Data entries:
(** What is behind a call of [process] that returns true: Phase A has gone
    through, the container is in order, and each of its entries is the one
    of Phase A or that of an option met on the command line. *)
Lemma process_success :
  forall getenv iteration specList arguments (skipProgramName : bool)
         options params,
    process getenv iteration (fst (new_Parsley specList))
            arguments skipProgramName
    = Success options params ->
    conflict_free specList
    /\ exists theMap,
        seed_all getenv specList [] = inr theMap
        /\ well_keyed specList options
        /\ (forall key,
               map_find options key = map_find theMap key
               \/ exists value, map_find options key = Some value
                                /\ m_alreadySpecified value = true
                                /\ isDefined value = true).
Proof.
  intros getenv iteration specList arguments skipProgramName options params H.
  unfold process in H. rewrite new_Parsley_specList in H.
  destruct (m_specListOkay (fst (new_Parsley specList))) eqn:Hok;
    [|discriminate].
  apply specListOkay_iff in Hok. cbn [negb] in H.
  destruct (seed_all getenv specList []) as [|theMap] eqn:Hseed;
    [discriminate|].
  split; [exact Hok|]. exists theMap. split; [reflexivity|].
  pose proof (seed_all_well_keyed getenv specList theMap Hok Hseed) as Hwk0.
  pose proof (scan_well_keyed specList
                (if skipProgramName then tl arguments else arguments)
                (initial_state theMap) Hwk0) as Hwk.
  set (P := fun st : ScanState =>
              forall key,
                map_find (values st) key = map_find theMap key
                \/ exists value, map_find (values st) key = Some value
                                 /\ m_alreadySpecified value = true
                                 /\ isDefined value = true).
  assert (Hstep : forall st arg next st',
             P st ->
             (exists advanced,
                 scan_step specList st arg next = StepContinue st' advanced)
             \/ scan_step specList st arg next = StepReturn st' ->
             P st').
  { intros st arg next st' HP Hs key.
    destruct (scan_step_entries specList st arg next st' key Hs)
      as [Hsame|(s & value & _ & _ & _ & _ & Hfind & Hdup & Hdef)].
    - rewrite Hsame. apply HP.
    - right. exists value. auto. }
  pose proof (scan_invariant specList P P
                ltac:(intros st arg next st' adv HP Hs;
                      apply (Hstep st arg next st' HP); left; eauto)
                ltac:(intros st arg next st' HP Hs;
                      apply (Hstep st arg next st' HP); now right)
                (if skipProgramName then tl arguments else arguments)
                (initial_state theMap) ltac:(intros key; now left)) as Hinv.
  destruct (scan specList (initial_state theMap)
                 (if skipProgramName then tl arguments else arguments))
    as [| |st|st]; try discriminate.
  - injection H as <- _. auto.
  - destruct (check_required (iteration (values st))); [discriminate|].
    injection H as <- _. auto.
Qed.

(** X4. Every entry of the container that [process] returns is the entry
    Phase A has made for its specification from the default and the
    environment, or it is the entry of an option met on the command line,
    and then it has a value. *)
Theorem options_come_from_seed_or_command_line :
  forall (getenv : string -> option string) (iteration : MapType -> MapType)
         (specList : list OptionSpec) (arguments : list string)
         (skipProgramName : bool) (options : MapType)
         (params : list string),
    process getenv iteration (fst (new_Parsley specList))
            arguments skipProgramName
    = Success options params ->
    forall spec, In spec specList ->
      exists value,
        map_find options (m_longName spec) = Some value
        /\ m_spec value = spec
        /\ (seed getenv spec = inr value
            \/ (m_alreadySpecified value = true /\ isDefined value = true)).
Proof.
  intros getenv iteration specList arguments skipProgramName options params H
         spec Hin.
  destruct (process_success _ _ _ _ _ _ _ H)
    as (Hok & theMap & Hseed & Hwk & Hentries).
  destruct (well_keyed_entry _ _ _ Hok Hwk Hin) as (value & Hfind & Hvalue).
  exists value. split; [exact Hfind|]. split; [exact Hvalue|].
  destruct (Hentries (m_longName spec)) as [Hsame|(v & Hv & Hdup & Hdef)].
  - left.
    destruct (seed_all_entries getenv specList [] theMap
                (conflict_free_long_names _ Hok) Hseed) as (Hall & _).
    destruct (Hall spec Hin) as (v & Hs & Hf). congruence.
  - right. rewrite Hfind in Hv. injection Hv as <-. auto.
Qed.

Lemma options_come_from_seed_or_command_line_witness :
  exists value,
    map_find
      [("help", {| isDefined := true; flag := false; str := ""; ival := 0;
                   real := Double.zero; m_alreadySpecified := false;
                   m_spec := help |});
       ("name", {| isDefined := true; flag := false; str := "x"; ival := 0;
                   real := Double.zero; m_alreadySpecified := true;
                   m_spec := strSpec "name" "n" "" true |})]
      (m_longName help) = Some value
    /\ m_spec value = help
    /\ (seed no_environment help = inr value
        \/ (m_alreadySpecified value = true /\ isDefined value = true)).
Proof.
  apply (options_come_from_seed_or_command_line
           no_environment insertion_order [help; strSpec "name" "n" "" true]
           ["prog"; "-n"; "x"; "file"] true _ ["file"]).
  - reflexivity.
  - left. reflexivity.
Defined.

(** An option takes an argument unless it is a flag. *)
Lemma apply_option_advanced : forall spec value next value' advanced,
    apply_option spec value next = inr (value', advanced) ->
    advanced = match m_kind spec with kFlag => false | _ => true end
    /\ (advanced = true -> next <> None).
Proof.
  intros spec value next value' advanced H. unfold apply_option in H.
  destruct (m_kind spec), next as [argValue|]; cbn [CHECK_ARGUMENT] in H;
    repeat match type of H with
           | context [match ?x with _ => _ end] => destruct x
           | context [if ?x then _ else _] => destruct x
           end;
    try discriminate; injection H as _ <-; split; congruence.
Qed.

(** What the loop has read when it ends without an error: a run of options,
    and behind it what makes the parameters. *)
Lemma scan_divides : forall specList n args st st',
    (List.length args <= n)%nat ->
    optionsComplete st = false -> parameters st = [] ->
    scan specList st args = ScanDone st'
    \/ scan specList st args = ScanReturn st' ->
    exists front tail,
      args = app front tail
      /\ OptionRun specList front
      /\ Ends specList tail (parameters st').
Proof.
  intros specList.
  induction n as [|n IH]; intros args st st' Hle Hc Hp Hs;
    destruct args as [|arg rest]; simpl in Hle; try lia.
  - exists [], []. cbn [scan] in Hs. destruct Hs as [Hs|Hs]; [|discriminate].
    injection Hs as <-. rewrite Hp. repeat split; constructor.
  - exists [], []. cbn [scan] in Hs. destruct Hs as [Hs|Hs]; [|discriminate].
    injection Hs as <-. rewrite Hp. repeat split; constructor.
  - cbn [scan] in Hs. unfold scan_step in Hs. rewrite Hc in Hs.
    destruct (arg =? "--") eqn:Hterm.
    { rewrite scan_options_complete in Hs by reflexivity.
      destruct Hs as [Hs|Hs]; [|discriminate]. injection Hs as <-.
      apply String.eqb_eq in Hterm. subst arg.
      exists [], ("--" :: rest). cbn. rewrite Hp.
      repeat split; constructor. }
    destruct (is_parameter arg) eqn:Hpar.
    { rewrite scan_options_complete in Hs by reflexivity.
      destruct Hs as [Hs|Hs]; [|discriminate]. injection Hs as <-.
      exists [], (arg :: rest). cbn. rewrite Hp.
      repeat split; [constructor|]. now apply Ends_parameter. }
    destruct (recognise specList st arg (hd_error rest))
      as [stop|[[spec st1] adv]] eqn:Hrec.
    { destruct (recognise_stop _ _ _ _ _ Hrec) as [[m ->]| ->];
        destruct Hs; discriminate. }
    destruct (recognise_keeps_parameters _ _ _ _ _ _ _ Hrec) as [Hc1 Hp1].
    rewrite Hc in Hc1. rewrite Hp in Hp1.
    destruct (recognise_stores _ _ _ _ _ _ _ Hrec)
      as (Hsel & old & value & _ & _ & Happly & _).
    apply apply_option_advanced in Happly. destruct Happly as [Happly Hnext].
    assert (Hname : names_option specList arg spec) by (repeat split; auto).
    destruct (m_isSingleton spec) eqn:Hsingle.
    { destruct Hs as [Hs|Hs]; [discriminate|]. injection Hs as <-.
      exists [], (arg :: rest). rewrite Hp1.
      repeat split; [constructor|]. now apply Ends_singleton with spec. }
    destruct adv.
    + destruct rest as [|argValue rest].
      * now contradiction (Hnext eq_refl).
      * destruct (IH rest st1 st' ltac:(simpl in *; lia) Hc1 Hp1 Hs)
          as (front & tail & -> & Hrun & Hend).
        exists (arg :: argValue :: front), tail.
        repeat split; auto.
        apply OptionRun_value with spec; auto.
        intros K. rewrite K in Happly. discriminate.
    + destruct (IH rest st1 st' ltac:(lia) Hc1 Hp1 Hs)
        as (front & tail & -> & Hrun & Hend).
      exists (arg :: front), tail.
      repeat split; auto.
      apply OptionRun_flag with spec; auto.
      destruct (m_kind spec); auto; discriminate.
Qed.
Lemma bind_done_inv {A B} (m : Py.M S E A) (f : A -> Py.M S E B) s b s2 t :
  Py.bind m f s = (Py.Done b, s2, t) ->
  exists a s1 t1 t2,
    m s = (Py.Done a, s1, t1) /\ f a s1 = (Py.Done b, s2, t2) /\ t = t1 ++ t2.
Proof.
  unfold Py.bind. destruct (m s) as [[[a| | |] s1] t1]; try discriminate.
  destruct (f a s1) as [[r s2'] t2] eqn:Hf. intros [= -> -> <-].
  now exists a, s1, t1, t2.
Qed.

Lemma bind_raised_inv {A B} (m : Py.M S E A) (f : A -> Py.M S E B) s e :
  Py.res (m s) = Py.Raised e -> Py.res (Py.bind m f s) = Py.Raised e.
Proof.
  unfold Py.bind, Py.res. destruct (m s) as [[[a| | |] s1] t1]; cbn;
    congruence.
Qed.

Lemma call_done_inv {A} (ev : E) (o : Py.outcome A) (s : S) a s1 t1 :
  Py.call ev o s = (Py.Done a, s1, t1) ->
  o = Py.Returns a /\ s1 = s /\ t1 = [ev].
Proof.
  unfold Py.call, Py.bind, Py.emit, Py.of_outcome. cbn.
  destruct o; intros [= <- <- <-]; now repeat split.
Qed.

Lemma assert_done_inv (c : bool) (s : S) u s1 (t1 : list E) :
  Py.assert c s = (Py.Done u, s1, t1) -> c = true /\ s1 = s /\ t1 = [].
Proof.
  unfold Py.assert. destruct c; cbn; intros [= <- <-]; now repeat split.
Qed.

Lemma for_each_done {X} (body : X -> Py.M S E unit) (step : X -> S -> S)
      (ev : X -> E) (ok : X -> Prop) (xs : list X) :
  (forall x s u s1 t1, body x s = (Py.Done u, s1, t1) ->
                       s1 = step x s /\ t1 = [ev x] /\ ok x) ->
  forall s u s1 t1,
    Py.for_each xs body s = (Py.Done u, s1, t1) ->
    s1 = fold_left (fun s x => step x s) xs s /\ t1 = map ev xs
    /\ Forall ok xs.
Proof.
  intros Hb. induction xs as [|x xs IH]; intros s u s1 t1 H;
    cbn [Py.for_each fold_left map] in *.
  - injection H as _ <- <-. split; [reflexivity|]. split; [reflexivity|].
    constructor.
  - apply bind_done_inv in H.
    destruct H as (u' & s' & t' & t'' & H1 & H2 & ->).
    destruct (Hb _ _ _ _ _ H1) as (-> & -> & Hx).
    destruct (IH _ _ _ _ H2) as (-> & -> & Hxs).
    split; [reflexivity|]. split; [reflexivity|]. now constructor.
Qed.
End Inversion.

(** ** Strings and dictionaries *)

Lemma append_inj_l (p s1 s2 : string) :
  (p ++ s1 = p ++ s2)%string -> s1 = s2.
Proof.
  induction p as [|c p IH]; cbn; [trivial|].
  intros H. injection H as H. now apply IH.
Qed.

▶ Task details
In the records above, each line with the string "Hvalue" should be copied.

▶ Answer
  destruct (well_keyed_entry _ _ _ Hok Hwk Hin) as (value & Hfind & Hvalue).
  exists value. split; [exact Hfind|]. split; [exact Hvalue|].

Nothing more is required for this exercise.